Problem statement:
Go to the line holding "(free_page e (env_page_directory x))." in the entries below and write out exactly every line down to and including the line holding "Definition __free_user_mem_with_buffering (e".

Data extracted from a collection
----------------
(* ===== verification/WorkingSet.v ===== *)
(** * Working sets and user memory (kern/mem/working_set_manager.c,
    kern/mem/chunk_operations.c) over the virtual memory of a process

    The working set of an environment is a linked list of elements allocated in
    the kernel heap. An element is named by its address, a list is the list of
    the addresses of its elements. The class [VM] holds the operations on page
    tables, frames and the page file that this file and the fault handler call;
    VMSpec.v states what they promise and VMPaging.v shows that the functions of
    Paging.v keep the promises. *)

From S2P Require Import Prelude Queue Paging.

Definition USER_HEAP_START : Z := 2147483648. (* 0x80000000 *)
Definition USER_HEAP_MAX : Z := 2684354560.   (* 0xA0000000 *)
Definition USTACKTOP : Z := USER_TOP - 2 * PAGE_SIZE.
Definition E_PAGE_NOT_EXIST_IN_PF : Z := -9.
Definition WSE_SIZE : Z := 24. (* sizeof(struct WorkingSetElement) *)
(** The product is computed on 32 bits. *)
Definition USER_PAGES_WS_MAX : Z := w32 (USER_HEAP_MAX + w32 (WSE_SIZE * USER_TOP) / PAGE_SIZE).
Definition USTACKBOTTOM : Z := ROUNDUP USER_PAGES_WS_MAX PAGE_SIZE.

Definition PG_REP_LRU_TIME_APPROX : Z := 1.
Definition PG_REP_LRU_LISTS_APPROX : Z := 2.
Definition PG_REP_CLOCK : Z := 3.
Definition PG_REP_FIFO : Z := 4.
Definition PG_REP_MODIFIEDCLOCK : Z := 5.
Definition PG_REP_NchanceCLOCK : Z := 6.
Definition PG_REP_DYNAMIC_LOCAL : Z := 7.
Definition PG_REP_OPTIMAL : Z := 8.

Record WorkingSetElement := WSE { virtual_address : Z; time_stamp : Z; sweeps_counter : Z }.
(** The fields of [struct Env] that demand paging reads and writes. *)
Record Env := ENV {
  env_page_directory : Z;
  page_WS_max_size : Z;
  page_WS_list : list Z;
  page_last_WS_element : Z;
  referenceStreamList : list Z;      (* the virtual addresses, in order *)
  ActiveList : list Z;
  SecondList : list Z;
  kstack : Z;
  pageFaultsCounter : Z;
  tableFaultsCounter : Z
}.
Definition set_ws (l : list Z) (e : Env) : Env :=
  ENV (env_page_directory e) (page_WS_max_size e) l (page_last_WS_element e) (referenceStreamList e)
      (ActiveList e) (SecondList e) (kstack e) (pageFaultsCounter e) (tableFaultsCounter e).
Definition set_last (p : Z) (e : Env) : Env :=
  ENV (env_page_directory e) (page_WS_max_size e) (page_WS_list e) p (referenceStreamList e)
      (ActiveList e) (SecondList e) (kstack e) (pageFaultsCounter e) (tableFaultsCounter e).
Definition set_refs (l : list Z) (e : Env) : Env :=
  ENV (env_page_directory e) (page_WS_max_size e) (page_WS_list e) (page_last_WS_element e) l
      (ActiveList e) (SecondList e) (kstack e) (pageFaultsCounter e) (tableFaultsCounter e).
Definition set_active (l : list Z) (e : Env) : Env :=
  ENV (env_page_directory e) (page_WS_max_size e) (page_WS_list e) (page_last_WS_element e) (referenceStreamList e)
      l (SecondList e) (kstack e) (pageFaultsCounter e) (tableFaultsCounter e).
Definition set_second (l : list Z) (e : Env) : Env :=
  ENV (env_page_directory e) (page_WS_max_size e) (page_WS_list e) (page_last_WS_element e) (referenceStreamList e)
      (ActiveList e) l (kstack e) (pageFaultsCounter e) (tableFaultsCounter e).
Definition set_counters (p t : Z) (e : Env) : Env :=
  ENV (env_page_directory e) (page_WS_max_size e) (page_WS_list e) (page_last_WS_element e) (referenceStreamList e)
      (ActiveList e) (SecondList e) (kstack e) p t.

(** The memory of the machine as demand paging sees it. The operations that are
    not in kern/mem/memory_manager.c and paging_helpers.c: [set_entry t i v] and
    [entry t i] write and read [t[i]] of a table or directory; the page file;
    the end of the running environment. An environment is named by the address
    of its [struct Env]. *)
Class VM (E : Type) := {
  kmalloc : Z → M E Z;
  kfree : Z → M E unit;
  entry : Z → Z → M E Z;
  set_entry : Z → Z → Z → M E unit;
  get_page_table : Z → Z → M E (Z * Z);
  create_page_table : Z → Z → M E Z;
  get_frame_info : Z → Z → M E (option Z * Z);
  allocate_frame : M E (Z * Z);
  map_frame : Z → Z → Z → Z → M E Z;
  unmap_frame : Z → Z → M E unit;
  pt_set_page_permissions : Z → Z → Z → Z → M E unit;
  pt_get_page_permissions : Z → Z → M E Z;
  pf_read_env_page : Z → Z → M E Z;
  pf_update_env_page : Z → Z → option Z → M E Z;
  pf_remove_env_page : Z → Z → M E unit;
  env_exit : M E unit
}.

Record fstate (E : Type) := FST {
  PageRepAlgoType : Z;
  envs : gmap Z Env;
  elements : gmap Z WorkingSetElement;
  vm : E
}.
Arguments FST {E}. Arguments PageRepAlgoType {E}. Arguments envs {E}. Arguments elements {E}. Arguments vm {E}.

Section code.
Context {E : Type} `{VM E}.
Notation F := (M (fstate E)).

Definition set_vm (x : E) (s : fstate E) : fstate E := FST (PageRepAlgoType s) (envs s) (elements s) x.
Definition set_envs (x : gmap Z Env) (s : fstate E) : fstate E := FST (PageRepAlgoType s) x (elements s) (vm s).
Definition set_elements (x : gmap Z WorkingSetElement) (s : fstate E) : fstate E :=
  FST (PageRepAlgoType s) (envs s) x (vm s).
Definition set_algo (x : Z) (s : fstate E) : fstate E := FST x (envs s) (elements s) (vm s).
Definition vmop {A} (c : M E A) : F A := zoom vm set_vm c.
Definition get_env (e : Z) : F Env := m ← gets envs; unwrap (m !! e).
Definition upd_env (e : Z) (f : Env → Env) : F unit :=
  x ← get_env e; modify (λ s, set_envs (<[e := f x]> (envs s)) s).
Definition get_wse (p : Z) : F WorkingSetElement := m ← gets elements; unwrap (m !! p).
Definition put_wse (p : Z) (x : WorkingSetElement) : F unit :=
  _ ← get_wse p; modify (λ s, set_elements (<[p := x]> (elements s)) s).
Definition set_va (va : Z) (x : WorkingSetElement) : WorkingSetElement := WSE va (time_stamp x) (sweeps_counter x).
Definition set_stamp (t : Z) (x : WorkingSetElement) : WorkingSetElement := WSE (virtual_address x) t (sweeps_counter x).
Definition free_wse (p : Z) : F unit :=
  vmop (kfree p) ;; modify (λ s, set_elements (delete p (elements s)) s).

(** [LIST_FIRST], [LIST_NEXT] and [LIST_INSERT_BEFORE] on a list of addresses. *)
Definition first_of (l : list Z) : Z := hdn NULL l.
Fixpoint next_of (x : Z) (l : list Z) : Z :=
  match l with [] => NULL | y :: l => if decide (y = x) then first_of l else next_of x l end.
Definition lq_next (x : Z) (l : list Z) : F Z := if decide (x ∈ l) then mret (next_of x l) else undef.
Definition lq_insert_before (y x : Z) (l : list Z) : F (list Z) :=
  if decide (y ∈ l ∧ x ∉ l) then mret (l_insert_before y x l) else undef.

Definition isPageReplacmentAlgorithmLRU (LRU_TYPE : Z) : F bool :=
  gets (λ s, bool_decide (PageRepAlgoType s = LRU_TYPE)).

(** ** kern/mem/working_set_manager.c *)
Definition env_page_ws_list_create_element (e va : Z) : F Z :=
  assert_ (bool_decide (0 ≤ w32 va ∧ w32 va < USER_TOP)) ;;
  wse ← vmop (kmalloc WSE_SIZE);
  if decide (wse = NULL) then panic else
  modify (λ s, set_elements (<[wse := WSE (ROUNDDOWN va PAGE_SIZE) 0 0]> (elements s)) s) ;;
  mret wse.

(** The loops stop at the first element on the page. *)
Fixpoint ws_find (va : Z) (l : list Z) : F (option Z) :=
  match l with
  | [] => mret None
  | p :: l => x ← get_wse p;
      if decide (ROUNDDOWN (virtual_address x) PAGE_SIZE = ROUNDDOWN va PAGE_SIZE) then mret (Some p)
      else ws_find va l
  end.
Definition env_page_ws_invalidate (e va : Z) : F unit :=
  lists ← isPageReplacmentAlgorithmLRU PG_REP_LRU_LISTS_APPROX;
  x ← get_env e;
  let dir := env_page_directory x in
  if (lists : bool) then
    found ← ws_find va (ActiveList x);
    match found with
    | Some p =>
        let tmp := first_of (SecondList x) in
        w ← get_wse p;
        vmop (unmap_frame dir (virtual_address w)) ;;
        l ← lq_remove p (ActiveList x);
        upd_env e (set_active l) ;;
        free_wse p ;;
        when (bool_decide (tmp ≠ NULL))
          (l2 ← lq_remove tmp (SecondList x);
           upd_env e (set_second l2) ;;
           l1 ← lq_insert_tail tmp l;
           upd_env e (set_active l1) ;;
           w ← get_wse tmp;
           vmop (pt_set_page_permissions dir (virtual_address w) PERM_PRESENT 0))
    | None =>
        found ← ws_find va (SecondList x);
        match found with
        | Some p =>
            w ← get_wse p;
            vmop (unmap_frame dir (virtual_address w)) ;;
            l ← lq_remove p (SecondList x);
            upd_env e (set_second l) ;;
            free_wse p
        | None => mret ()
        end
    end
  else
    found ← ws_find va (page_WS_list x);
    match found with
    | Some p =>
        w ← get_wse p;
        vmop (unmap_frame dir (virtual_address w)) ;;
        when (bool_decide (page_last_WS_element x = p))
          (n ← lq_next p (page_WS_list x); upd_env e (set_last n)) ;;
        l ← lq_remove p (page_WS_list x);
        upd_env e (set_ws l) ;;
        free_wse p
    | None => mret ()
    end.

(** The functions that change the size of a working set are not written yet. *)
Definition cut_paste_WS (newWS newSize e : Z) : F unit := panic.
Definition double_WS_Size (e isOneTimeOnly : Z) : F unit := panic.
Definition half_WS_Size (e isImmidiate : Z) : F unit := panic.

(** ** kern/mem/chunk_operations.c *)

(** [for (v = a; v < b; v += PAGE_SIZE)] on aligned addresses: the number of
    rounds is fixed by the bounds. *)
Definition pages (a b : Z) : list Z := (λ i, a + PAGE_SIZE * i) <$> seqZ 0 ((b - a) / PAGE_SIZE).
Definition mark_page (dir cur : Z) : F unit :=
  r ← vmop (get_page_table dir cur);
  t ← (if decide (r.2 = NULL) then vmop (create_page_table dir cur) else mret r.2);
  vmop (set_entry t (PTX cur) 0) ;;
  vmop (set_entry t (PTX cur) PERM_UHPAGE).
Definition allocate_user_mem (e va size : Z) : F unit :=
  x ← get_env e;
  mfor (pages (ROUNDDOWN va PAGE_SIZE) (ROUNDUP (w32 (va + size)) PAGE_SIZE)) (mark_page (env_page_directory x)).
Definition free_page (e dir v : Z) : F unit :=
  vmop (pt_set_page_permissions dir v 0 PERM_UHPAGE) ;;
  vmop (pf_remove_env_page e v) ;;
  env_page_ws_invalidate e v ;;
  vmop (unmap_frame dir v).
Definition free_user_mem (e va size : Z) : F unit :=
  x ← get_env e;
  mfor (pages (ROUNDDOWN va PAGE_SIZE) (ROUNDUP (w32 (va + size)) PAGE_SIZE)) (free_page e (env_page_directory x)).

(** Functions of the file that are not written yet. *)
Definition cut_paste_pages (dir source_va dest_va num_of_pages : Z) : F Z := panic.
Definition copy_paste_chunk (dir source_va dest_va size : Z) : F Z := panic.
Definition share_chunk (dir source_va dest_va size perms : Z) : F Z := panic.
Definition allocate_chunk (dir va size perms : Z) : F Z := panic.
Definition calculate_free_space (dir sva eva : Z) : F Z := panic.
Definition calculate_allocated_space (dir sva eva : Z) : F (Z * Z) := panic.
Definition calculate_required_frames (dir sva size : Z) : F Z := panic.
Definition sys_sbrk (numOfPages : Z) : F Z := panic.
Definition __free_user_mem_with_buffering (e va size : Z) : F unit := panic.
Definition move_user_mem (e src dst size : Z) : F unit := panic.
End code.

(** ** The table working set

    [__ptr_tws]: an array of [__TWS_MAX_SIZE] entries inside [struct Env]. *)
Definition __TWS_MAX_SIZE : Z := 50.
Record tws_entry := TWS { tws_va : Z; tws_empty : Z; tws_stamp : Z }.
Definition TABLE_SPAN : Z := PAGE_SIZE * 1024.
Section tables.
Notation T := (M (list tws_entry)).
Definition tws_at (i : Z) : T tws_entry := l ← get; unwrap (if decide (0 ≤ i) then l !! Z.to_nat i else None).
Definition tws_put (i : Z) (x : tws_entry) : T unit := _ ← tws_at i; modify (<[Z.to_nat i := x]>).
Definition env_table_ws_get_size : T Z :=
  gets (λ l, Z.of_nat (length (filter (λ x, tws_empty x = 0) (take (Z.to_nat __TWS_MAX_SIZE) l)))).
Definition env_table_ws_set_entry (entry_index va : Z) : T unit :=
  assert_ (bool_decide (w32 entry_index < __TWS_MAX_SIZE)) ;;
  assert_ (bool_decide (w32 va < USER_TOP)) ;;
  tws_put entry_index (TWS (ROUNDDOWN va TABLE_SPAN) 0 0).
Definition env_table_ws_clear_entry (entry_index : Z) : T unit :=
  assert_ (bool_decide (w32 entry_index < __TWS_MAX_SIZE)) ;;
  tws_put entry_index (TWS 0 1 0).
Fixpoint invalidate_from (fuel : nat) (i va : Z) : T unit :=
  match fuel with
  | O => mret ()
  | Datatypes.S fuel =>
      x ← tws_at i;
      if decide (ROUNDDOWN (tws_va x) TABLE_SPAN = ROUNDDOWN va TABLE_SPAN) then env_table_ws_clear_entry i
      else invalidate_from fuel (i + 1) va
  end.
Definition env_table_ws_invalidate (va : Z) : T unit := invalidate_from (Z.to_nat __TWS_MAX_SIZE) 0 va.
Definition env_table_ws_get_virtual_address (entry_index : Z) : T Z :=
  assert_ (bool_decide (w32 entry_index < __TWS_MAX_SIZE)) ;;
  x ← tws_at entry_index; mret (ROUNDDOWN (tws_va x) TABLE_SPAN).
Definition env_table_ws_get_time_stamp (entry_index : Z) : T Z :=
  assert_ (bool_decide (w32 entry_index < __TWS_MAX_SIZE)) ;;
  x ← tws_at entry_index; mret (tws_stamp x).
Definition env_table_ws_is_entry_empty (entry_index : Z) : T Z := x ← tws_at entry_index; mret (tws_empty x).
End tables.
----------------
Expected answer:
  mfor (pages (ROUNDDOWN va PAGE_SIZE) (ROUNDUP (w32 (va + size)) PAGE_SIZE)) (free_page e (env_page_directory x)).

(** Functions of the file that are not written yet. *)
Definition cut_paste_pages (dir source_va dest_va num_of_pages : Z) : F Z := panic.
Definition copy_paste_chunk (dir source_va dest_va size : Z) : F Z := panic.
Definition share_chunk (dir source_va dest_va size perms : Z) : F Z := panic.
Definition allocate_chunk (dir va size perms : Z) : F Z := panic.
Definition calculate_free_space (dir sva eva : Z) : F Z := panic.
Definition calculate_allocated_space (dir sva eva : Z) : F (Z * Z) := panic.
Definition calculate_required_frames (dir sva size : Z) : F Z := panic.
Definition sys_sbrk (numOfPages : Z) : F Z := panic.
Definition __free_user_mem_with_buffering (e va size : Z) : F unit := panic.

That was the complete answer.